• The task
Using "with" as the search string, find the matching lines below and copy them.

*** Dataset entries ***

(* ===== verification/SasSwaClaims.v ===== *)
(** The scheduler and the sliding-window kernel together: the cores of a launch,
    with the metadata that [SparseAttnSharedkvMetadata] wrote, process every row
    exactly once. *)

From S2P Require Import Prelude AscendC TilingContext Aicpu SasMeta SasMetaCost SasMetaAssign SasMetaOut SasSpec SasPlanLemmas SasCostLemmas SasBatchLemmas SasPlan SasPrepare SasMetaClaims SasSwa SasSwaSpec SasSwaLemmas SasSwaRows SasSwaCore.

(** ** A core *)

(** A tensor of the given words. *)
Definition word_tensor (l : list Z) : tensor Z := Tensor (Z.of_nat (length l)) (vat l).

(** The tiling of the operator for groups of at most 256 heads. *)
Record swa_tiling (templateMode : Z) (td : SwaTiling) : Prop := {
  st_group : 0 < td_nNumOfQInOneGroup td <= 256;
  st_winLeft : td_oriWinLeft td = 127;
  st_winRight : td_oriWinRight td = 0;
  st_s2BaseSize : td_s2BaseSize td = 512;
  st_ratio : templateMode = CFA_TEMPLATE -> td_cmpRatio td = 4 \/ td_cmpRatio td = 128 }.

Definition tiling_const (templateMode : Z) (td : SwaTiling) : SwaConst := InitTilingData templateMode td new_SwaConst.

Lemma tiling_params templateMode td : swa_tiling templateMode td -> swa_params (tiling_const templateMode td) /\
  c_gSize (tiling_const templateMode td) = td_nNumOfQInOneGroup td.
Proof.
  intros [H1 H2 H3 H4 H5]. unfold tiling_const, InitTilingData. cbv zeta. simpl. 
  destruct (templateMode =? CFA_TEMPLATE) eqn:E; bool_prop; (split; [constructor; simpl; rewrite ?H2, ?H3, ?H4; try done; try (by unwrapk)|done]).
Qed.

(** A fresh configuration starts at the first row. *)
Lemma tiling_start templateMode td q : { tiling_const templateMode td with c_bN2End := q.1; c_gS1End := q.2; c_s2End := 0 } =
  share_const (tiling_const templateMode td) (0, 0) q.
Proof. unfold tiling_const, InitTilingData. cbv zeta. simpl. by destruct (templateMode =? CFA_TEMPLATE). Qed.

Section OneCore.
Variables (e : SwaEnv) (td : SwaTiling) (n cores : Z) (s1 s2 pre : Z -> Z) (buf : list Z) (r : SplitResult).
Abbreviation c0 := (tiling_const (TEMPLATE_MODE e) td).
Abbreviation i := (aiCoreIdx e).
Hypothesis T : swa_tiling (TEMPLATE_MODE e) td.
Hypothesis I : swa_input e c0 n s1 s2 pre.
Hypothesis Hmeta : metadataGm e = word_tensor buf.
Hypothesis Hroom : meta_room buf.
Hypothesis Hi : 0 <= i < 36.
Hypothesis Hentry : fa_entry r buf i.
Hypothesis Hplan : is_plan n s1 cores r.
Hypothesis Hfits : n_blocks c0 s1 s2 pre (all_rows n s1) + 5 < 2 ^ 32.

Lemma meta_get_word j : 0 <= j < 8 -> meta_get e j = Ok (fa_word buf i j).
Proof.
  intros Hj. unfold meta_get, gm_get. rewrite Hmeta. unfold fa_word, GetAttrAbsIndex, FA_METADATA_SIZE, meta_room in *.
  rewrite in_tensor_true; [done|..]; unwrap64; simpl; lia.
Qed.

(** The start of a share is a position, like its end. *)
Lemma core_start_ok k : 0 <= k < sr_usedCoreNum r -> pos_ok n s1 (core_start r k).
Proof.
  intros Hk. destruct Hplan as (Hu & Hend & Hcuts). pose proof (in_n _ _ _ _ _ _ I). unfold core_start. destruct (k =? 0) eqn:E; bool_prop.
  - unfold pos_ok. simpl. lia.
  - by apply Hcuts; lia.
Qed.

(** The rows of the core. *)
Definition core_rows : list (Z * Z) := if i <? sr_usedCoreNum r then share_rows c0 s1 (core_start r i) (core_end r i) else [].

Ltac meta_words :=
  rewrite !meta_get_word by (unfold FA_CORE_ENABLE_INDEX, FA_BN2_START_INDEX, FA_M_START_INDEX, FA_S2_START_INDEX, FA_BN2_END_INDEX,
    FA_M_END_INDEX, FA_S2_END_INDEX; lia).

Lemma InitCalc_enabled : i < sr_usedCoreNum r -> InitCalcParamsEach e c0 = Ok (share_const c0 (core_start r i) (core_end r i)).
Proof.
  intros Hu. unfold InitCalcParamsEach. meta_words. unfold fa_entry in Hentry. rewrite (proj2 (Z.ltb_lt _ _) Hu) in Hentry.
  destruct Hentry as (_ & H2 & H3 & H4 & H5 & _). injection H4 as H41 H42. destruct (i =? 0) eqn:E; simpl.
  - rewrite H41, H42, H5. assert (core_start r i = (0, 0)) as -> by (unfold core_start; by rewrite E). f_equal. apply (tiling_start _ _ (core_end r i)).
  - rewrite H3, H41, H42, H5, <- H2. done.
Qed.

Lemma InitCalc_total : exists c, InitCalcParamsEach e c0 = Ok c.
Proof. unfold InitCalcParamsEach. meta_words. destruct (i =? 0); simpl; by eexists. Qed.

Lemma swa_core_spec : exists ops, swa_core e td = Ok ops /\ issues e c0 s1 s2 pre ops core_rows.
Proof.
  destruct (tiling_params _ _ T) as [P _]. unfold swa_core, SwaProcess, core_rows. fold (tiling_const (TEMPLATE_MODE e) td). meta_words.
  destruct (i <? sr_usedCoreNum r) eqn:E; bool_prop.
  - rewrite InitCalc_enabled by done. pose proof (core_start_ok i ltac:(lia)) as Hp. pose proof Hplan as (Hu & Hend & Hcuts).
    destruct (Hcuts i ltac:(lia)) as (Hq & Hle & _). set (p := core_start r i) in *. set (q := core_end r i) in *.
    assert (pos_lt p q \/ p = q) as Hpq.
    { clear -Hle. destruct p as [b1 r1], q as [b2 r2]. unfold pos_le, pos_lt in *. simpl in *.
      destruct (decide (b1 = b2 /\ r1 = r2)) as [[-> ->]|]; [by right|left; lia]. }
    pose proof (share_blocks_bound e c0 n s1 s2 pre I p q Hp Hq) as Hbound.
    pose proof (ProcessBalance_spec e c0 P n s1 s2 pre I p q Hp Hq Hpq ltac:(lia)) as HW.
    unfold fa_entry in Hentry. rewrite (proj2 (Z.ltb_lt _ _) E) in Hentry. destruct Hentry as (-> & _). rewrite bind_Ok.
    apply wp_run in HW as (u & s' & HP & HQ). exists (issued s'). split; [|done].
    change (('(_, s) ← ProcessBalance e (new_SwaState (share_const c0 p q)); Ok (issued s)) = Ok (issued s')). by rewrite HP.
  - destruct InitCalc_total as [c Hc]. rewrite Hc, bind_Ok. unfold fa_entry in Hentry. rewrite (proj2 (Z.ltb_ge _ _)) in Hentry by lia. rewrite Hentry.
    exists []. split; [done|]. exists c0, [], []. by repeat split.
Qed.
End OneCore.

(** ** The blocks of one row *)

(** The blocks of row [row] of batch [b] that a stage of the core works on. *)
Definition row_on (st : stage) (ops : list op) (b row : Z) : list Block :=
  filter (fun x => blk_batch x = b /\ blk_row x = row) (omap (stage_block st) ops).

Section RowFilter.
Variables (c : SwaConst) (s1 s2 pre : Z -> Z).
Abbreviation blocks := (blocks_of c s1 s2 pre).

Lemma blocks_of_row p : Forall (fun x => blk_batch x = p.1 /\ blk_row x = p.2) (blocks p).
Proof.
  unfold blocks_of. destruct (row_sees _ _ _ _); [|constructor]. unfold swa_blocks. destruct (_ <? 0); [constructor|].
  apply Forall_map, list.Forall_forall. intros j _. unfold swa_block. by destruct (j =? 0).
Qed.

*** End of Dataset entries ***

• Written answer
    with the metadata that [SparseAttnSharedkvMetadata] wrote, process every row
Lemma tiling_start templateMode td q : { tiling_const templateMode td with c_bN2End := q.1; c_gS1End := q.2; c_s2End := 0 } =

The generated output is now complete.